Joyce Winston has opened what’s thought to be the first neighborhood walk-in DNA testing lab. Read about it here (New Haven Independent, 7/22/11).
Winston, it seems was involved with two separate men at different times who discovered, long after they’d accepted a child as theirs, that someone else was actually the father. Entrepreneur that she is, that gave Winston an idea.
Winston said it”s just as important for a man to know that he”s not the father as to learn that he is.
“There are a lot of different situations where the father found out after he had a child that the child wasn”t his,’ and yet he still had legal responsibility for the child, said Winston, who”s 39. Fathers who acknowledge paternity officially or ignore legal notices of paternal responsibility often have great difficulty undoing that determination–despite a negative paternity test.
“We want to make it so fathers can get testing early on before it gets to that situation,’ she said.
So her store front walk-in lab promises results within 48 hours. For people who can’t afford the $400 price tag, she offers time payments and discounts. The woman’s on a mission to do what states should have started requiring long ago – genetic testing of every child and putative father to establish actual paternity early in a child’s life.
Winston’s New Haven community has noticed and applauded.
“When I saw the sign I thought, `Go progress,”‘ said Dresha Grier, who owns an eponymous hair salon around the corner from the clinic. “Why go through the waiting and the overpaying when you can find out right here in the community?’
Steven Stewart, 54, who sells newspapers across the street from the clinic, praised the location. “It”s the right spot–across the street from a high school in the ‘hood, as they say,’ Stewart said, adding that a paternity test “can provide a lot of closure on a tough subject.’
Willie Penn, 44, and Greg Carter, 45, who were visiting a relative who lives down the block from the clinic, said there is definitely a need for such testing.

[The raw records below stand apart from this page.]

Lemma jump_terminates_witness :
  let s := run 3 (init [py "j"; py "lSLq"]) in
  ∃ s', dispatch false (lit "L") s = Ret tt s' ∧
        code s' = code s ∧ stack s' = stack s ∧
        (cursor_cell s' = Ok (VInt 32) ∧ error s' = error s ∨
         error s' = Some (py "jumped out of bounds")).
Proof.
  intros s. destruct (jump_terminates false "L" s) as [Hjump _].
  - apply list_elem_of_further, list_elem_of_here.
  - destruct (Hjump [] (VInt 32)) as [H _]; [vm_compute; reflexivity|].
    exact H.
Defined.

(** ** Instructions that are not printable characters *)

Lemma to_printable_int i :
  ¬ (32 ≤ i ≤ 126) → ∃ t, to_printable (VInt i) false = Ok t.
Proof.
  intros Hi. unfold to_printable, is_printable. cbn [andb py_eq].
  replace ((32 <=? i) && (i <=? 126)) with false.
  - cbv beta zeta iota.
    repeat match goal with
    | |- context [if ?b then _ else _] => destruct b
    end; eexists; reflexivity.
  - symmetry. apply andb_false_iff. rewrite Z.leb_gt, Z.leb_gt. lia.
Qed.

Lemma eqc_nonprintable c a :
  ¬ (32 ≤ ord c ≤ 126) → 32 ≤ ord (lit a) ≤ 126 → eqc c a = false.
Proof. intros H1 H2. unfold eqc. apply Z.eqb_neq. lia. Qed.
(** C3 as stated fails when the answer carries the empty string as
    conversation id: the turn was sent without an id and the answer
    arrived, yet the client holds no id afterwards and sends the next
    turn without an id again. *)
Lemma empty_conversation_id_not_held :
  let net := replying reply_empty_id in
  let after := Chat.turn None "Hello" net Chat.initialState in
  Chat.conversationId Chat.initialState = None
  ∧ Api.fetch_agent net (Api.queryAgent_request None "Hello" None)
      = Returned (Api.RespOk (Returned reply_empty_id))
  ∧ Chat.conversationId after.1 ≠ Some (Api.conversation_id reply_empty_id)
  ∧ (Chat.turn None "Anyone there?" net after.1).2
      = [EvPreventDefault;
         EvFetch (Api.queryAgent_request None "Anyone there?" None)].
Proof. cbv zeta. split_and!; try reflexivity. vm_compute. discriminate. Qed.

(** C8 as stated fails for an ok response whose body is not JSON: the
    response is ok, yet checkHealth reports [isHealthy: false]. *)
Lemma checkHealth_ok_but_unhealthy :
  ∃ resp,
    Api.fetch_health health_not_json (Api.checkHealth_request None)
      = Returned resp
    ∧ Api.ok resp = true
    ∧ (exec (Api.checkHealth None health_not_json) tt).1.1
        = Returned {| Api.isHealthy := false; Api.apiKeyConfigured := None |}.
Proof. eexists. split_and!; reflexivity. Qed.

Lemma handleSubmit_blank_noop_witness :
  let st := Chat.typeText "   " Chat.initialState in
  trim (Chat.input st) = ""
  ∧ Chat.fire (Chat.handleSubmit None offline) st
      = (Returned tt, st, [EvPreventDefault]).
Proof.
  cbv zeta. split; [reflexivity|].
  apply (handleSubmit_blank_noop None offline). reflexivity.
Defined.

Lemma insistent_requests_tools : always_requests_tools insistent.
Proof. intros k history. eexists. reflexivity. Qed.


Lemma insistent_fresh : fresh_ids insistent.
Proof. intros X. apply is_fresh. Qed.

Lemma delete_conversation_idempotent_witness :
  let served := route_delete "never-created" server in
  let net := served_by "never-created" server in
  served.2 = server
  ∧ exec (Api.deleteConversation None net "never-created") tt
      = (Returned tt, tt,
         [EvFetch (Api.deleteConversation_request None "never-created")]).
Proof.
  cbv zeta.
  destruct (delete_conversation_idempotent None
              (served_by "never-created" server) tt "never-created" server)
    as (_ & _ & Habsent & _ & _ & Hclient).
  split; [apply Habsent; reflexivity | apply Hclient; reflexivity].
Defined.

“A lot of my friends found out when their children were 20 or 25 years old they were not the father,’ Penn said. “At the point the baby was born they didn”t bother to find out because they didn”t want to disrespect the mother. But it”s better to know at the beginning.’
Carter agreed: “Little kids become part of your life. You develop a bond and then you find out you”re not the father. It”s hard.’
…Lance Carpenter also had a personal reaction to the clinic across the street from where he sells newspapers alongside Stewart. The former Marine said he never knew who his father was. “My mother told me three different men were my daddy,’ Carpenter recalled. The 54-year-old said he made sure he knew he was the father of his four children. “People should know about their background,’ he said, adding “we need it in the community.’
All of that is important in a state like Connecticut that makes it hard for men to “reopen” a case if they acknowledged paternity at the hospital or in court. I wrote recently about the procedures used by Connecticut courts and, once a man claims he’s the father, he’s pretty much stuck with that decision irrespective of genetics.
Basically, the courts look to how long he’s been involved in the child’s life and whether the child looks at him as his father. If so, the court will be loath to overturn the man’s previous acknowledgement.
On the surface, that looks to be, if not fair to the father, at least fair to the child. After all, why rip up a child’s relationship with its father based on DNA? The child neither knows nor cares about that; he/she only cares about continuing the love and care of the man called “Daddy.”
That of course makes sense until you realize that we daily contradict that very precept – that stability for the child is all-important. Indeed we do so thousands of times a day. It’s called divorce.
The U.S. Census Bureau tells us that in the year preceding its 2009 American Community Survey, over 1 million children’s parents divorced. In every one of those cases, a child’s life was torn apart, its world turned upside down by the simple fact that (in 84% of those cases) he/she wouldn’t be seeing much of Daddy any more.
Moreover, many of the mothers of those children remarried, if not sooner then later. In so doing, they brought into the child’s life another man who the child didn’t think of as “Daddy,” but who would try to play that role. And of course the child’s previous “Daddy” was marginalized by the entire process of divorce and custody that left him an every-other-weekend visitor with the child.
Was that upsetting to the child? You bet it was. Time and again we learn and relearn the profound emotional/psychological effects divorce has on children. That’s partly due to divorce itself and partly to the loss of their father. However it’s done, children suffer when their parents split up.
We would never dream of restricting parents’ rights to divorce and remarriage. That’s true despite the fact that all the arguments against allowing a man to opt out of his role as father when he learns he’s not the dad are equally valid against divorce and remarriage.
Those arguments carry the day in the former case but are considered too strange to even mention in the latter.
All of which is to say that, for men and for children, it’s far better to do genetic testing as soon as possible. Finding out the truth about paternity prevents a host of problems, misunderstandings, hurt feelings and sometimes permanent emotional trauma down the road. States should require it at the birth of every child.
Failing that, stop by Joyce Winston’s testing lab. It’s right there on the street. Whatever the results, you’ll be glad you did.